* [Records shown]:
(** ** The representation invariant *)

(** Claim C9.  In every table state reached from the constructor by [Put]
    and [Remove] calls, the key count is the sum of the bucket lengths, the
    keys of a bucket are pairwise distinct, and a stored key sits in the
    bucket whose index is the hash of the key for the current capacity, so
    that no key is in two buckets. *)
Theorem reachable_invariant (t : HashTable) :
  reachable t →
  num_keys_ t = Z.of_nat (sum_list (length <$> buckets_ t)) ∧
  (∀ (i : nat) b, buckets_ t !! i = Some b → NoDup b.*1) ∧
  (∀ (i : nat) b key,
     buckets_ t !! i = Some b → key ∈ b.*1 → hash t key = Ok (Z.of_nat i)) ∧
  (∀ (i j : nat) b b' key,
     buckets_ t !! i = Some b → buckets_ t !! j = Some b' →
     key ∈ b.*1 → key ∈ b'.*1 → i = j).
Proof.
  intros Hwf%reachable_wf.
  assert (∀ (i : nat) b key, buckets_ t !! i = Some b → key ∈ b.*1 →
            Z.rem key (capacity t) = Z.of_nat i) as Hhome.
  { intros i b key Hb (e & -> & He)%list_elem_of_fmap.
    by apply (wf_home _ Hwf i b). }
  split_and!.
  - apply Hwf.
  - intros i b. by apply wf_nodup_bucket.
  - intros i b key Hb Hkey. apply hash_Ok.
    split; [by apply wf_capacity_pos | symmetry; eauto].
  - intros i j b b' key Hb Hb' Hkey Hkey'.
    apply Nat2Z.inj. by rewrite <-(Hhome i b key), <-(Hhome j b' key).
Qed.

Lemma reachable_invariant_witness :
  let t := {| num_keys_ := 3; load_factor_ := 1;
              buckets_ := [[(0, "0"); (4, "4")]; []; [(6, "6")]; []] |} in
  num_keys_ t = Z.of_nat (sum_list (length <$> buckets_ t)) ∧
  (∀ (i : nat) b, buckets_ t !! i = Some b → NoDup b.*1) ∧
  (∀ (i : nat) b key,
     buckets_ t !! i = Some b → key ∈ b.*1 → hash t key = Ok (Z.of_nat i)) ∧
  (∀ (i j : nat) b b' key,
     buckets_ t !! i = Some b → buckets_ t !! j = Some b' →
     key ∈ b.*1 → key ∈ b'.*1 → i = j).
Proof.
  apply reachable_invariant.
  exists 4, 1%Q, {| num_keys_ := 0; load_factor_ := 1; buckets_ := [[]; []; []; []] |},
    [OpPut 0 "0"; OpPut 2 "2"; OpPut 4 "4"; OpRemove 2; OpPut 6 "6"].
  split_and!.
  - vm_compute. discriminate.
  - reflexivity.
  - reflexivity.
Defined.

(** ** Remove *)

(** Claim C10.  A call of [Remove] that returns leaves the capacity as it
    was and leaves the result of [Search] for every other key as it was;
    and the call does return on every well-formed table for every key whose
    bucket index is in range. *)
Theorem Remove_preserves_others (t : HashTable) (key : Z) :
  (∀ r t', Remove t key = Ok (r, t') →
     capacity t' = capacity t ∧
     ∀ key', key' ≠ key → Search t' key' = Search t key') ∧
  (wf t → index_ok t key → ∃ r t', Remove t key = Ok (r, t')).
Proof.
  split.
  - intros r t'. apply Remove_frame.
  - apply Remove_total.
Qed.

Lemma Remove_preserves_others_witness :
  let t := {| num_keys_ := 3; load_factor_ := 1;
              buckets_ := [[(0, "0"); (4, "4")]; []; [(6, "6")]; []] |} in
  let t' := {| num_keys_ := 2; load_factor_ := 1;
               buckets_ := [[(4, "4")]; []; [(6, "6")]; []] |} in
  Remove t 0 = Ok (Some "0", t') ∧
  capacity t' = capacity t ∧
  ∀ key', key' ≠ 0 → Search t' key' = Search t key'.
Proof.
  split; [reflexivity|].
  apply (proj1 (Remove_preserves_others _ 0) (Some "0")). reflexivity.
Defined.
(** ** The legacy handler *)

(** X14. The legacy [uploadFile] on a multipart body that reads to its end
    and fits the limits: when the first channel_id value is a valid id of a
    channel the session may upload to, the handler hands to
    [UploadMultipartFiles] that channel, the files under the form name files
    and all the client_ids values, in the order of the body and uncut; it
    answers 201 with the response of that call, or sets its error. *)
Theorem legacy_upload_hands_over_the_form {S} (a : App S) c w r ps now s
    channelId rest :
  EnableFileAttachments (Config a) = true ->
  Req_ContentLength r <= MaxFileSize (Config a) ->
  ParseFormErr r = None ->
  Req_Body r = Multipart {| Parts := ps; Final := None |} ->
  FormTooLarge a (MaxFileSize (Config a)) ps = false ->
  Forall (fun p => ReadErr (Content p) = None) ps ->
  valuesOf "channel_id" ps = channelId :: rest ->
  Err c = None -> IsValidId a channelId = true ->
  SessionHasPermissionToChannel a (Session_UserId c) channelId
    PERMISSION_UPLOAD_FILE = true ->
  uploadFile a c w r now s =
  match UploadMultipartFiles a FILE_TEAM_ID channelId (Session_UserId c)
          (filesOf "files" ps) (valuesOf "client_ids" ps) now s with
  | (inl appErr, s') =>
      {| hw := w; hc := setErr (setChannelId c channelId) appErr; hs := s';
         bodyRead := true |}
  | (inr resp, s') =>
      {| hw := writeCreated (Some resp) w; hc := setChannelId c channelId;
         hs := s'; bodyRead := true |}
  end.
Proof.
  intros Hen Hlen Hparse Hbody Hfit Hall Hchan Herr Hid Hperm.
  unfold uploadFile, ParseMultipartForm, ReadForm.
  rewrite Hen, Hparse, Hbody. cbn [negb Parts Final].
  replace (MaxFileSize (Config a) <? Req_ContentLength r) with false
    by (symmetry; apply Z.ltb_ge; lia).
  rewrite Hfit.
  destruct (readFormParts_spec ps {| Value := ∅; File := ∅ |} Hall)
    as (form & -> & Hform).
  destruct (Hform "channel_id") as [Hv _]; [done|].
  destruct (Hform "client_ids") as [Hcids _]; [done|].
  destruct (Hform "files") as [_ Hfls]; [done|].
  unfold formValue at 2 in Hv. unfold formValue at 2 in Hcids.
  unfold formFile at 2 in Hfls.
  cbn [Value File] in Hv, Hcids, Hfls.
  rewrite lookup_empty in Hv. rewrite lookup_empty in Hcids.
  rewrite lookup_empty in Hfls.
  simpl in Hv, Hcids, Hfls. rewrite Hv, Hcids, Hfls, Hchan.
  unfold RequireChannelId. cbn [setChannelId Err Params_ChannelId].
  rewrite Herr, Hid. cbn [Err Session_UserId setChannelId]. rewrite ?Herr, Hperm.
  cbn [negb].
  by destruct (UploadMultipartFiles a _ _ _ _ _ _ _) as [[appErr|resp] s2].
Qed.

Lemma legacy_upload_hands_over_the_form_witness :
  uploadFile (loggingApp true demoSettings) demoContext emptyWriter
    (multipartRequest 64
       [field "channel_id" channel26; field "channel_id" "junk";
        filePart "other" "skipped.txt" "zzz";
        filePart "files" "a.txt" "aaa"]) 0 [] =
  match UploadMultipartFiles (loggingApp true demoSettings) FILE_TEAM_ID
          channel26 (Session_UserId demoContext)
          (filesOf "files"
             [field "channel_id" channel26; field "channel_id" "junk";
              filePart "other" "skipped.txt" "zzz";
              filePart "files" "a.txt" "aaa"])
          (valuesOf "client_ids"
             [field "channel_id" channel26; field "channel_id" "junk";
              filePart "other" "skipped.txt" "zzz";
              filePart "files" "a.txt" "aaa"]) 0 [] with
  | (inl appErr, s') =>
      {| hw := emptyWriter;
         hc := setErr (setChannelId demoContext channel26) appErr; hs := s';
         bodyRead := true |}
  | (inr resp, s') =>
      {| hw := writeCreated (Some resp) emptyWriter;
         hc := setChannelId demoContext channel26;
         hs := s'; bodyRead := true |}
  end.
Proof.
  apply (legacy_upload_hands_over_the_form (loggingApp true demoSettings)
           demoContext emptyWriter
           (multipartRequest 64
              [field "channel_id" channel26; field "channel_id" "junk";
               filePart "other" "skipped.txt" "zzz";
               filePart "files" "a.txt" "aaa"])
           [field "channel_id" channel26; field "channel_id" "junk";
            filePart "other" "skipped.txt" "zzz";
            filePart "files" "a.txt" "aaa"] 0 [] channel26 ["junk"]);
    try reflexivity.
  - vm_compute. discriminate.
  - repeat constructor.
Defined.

* [Exercise aim]:
For this task, copy every line of the material in which "Hfit" appears.

* [Exercise answer]:
  intros Hen Hlen Hparse Hbody Hfit Hall Hchan Herr Hid Hperm.
  rewrite Hfit.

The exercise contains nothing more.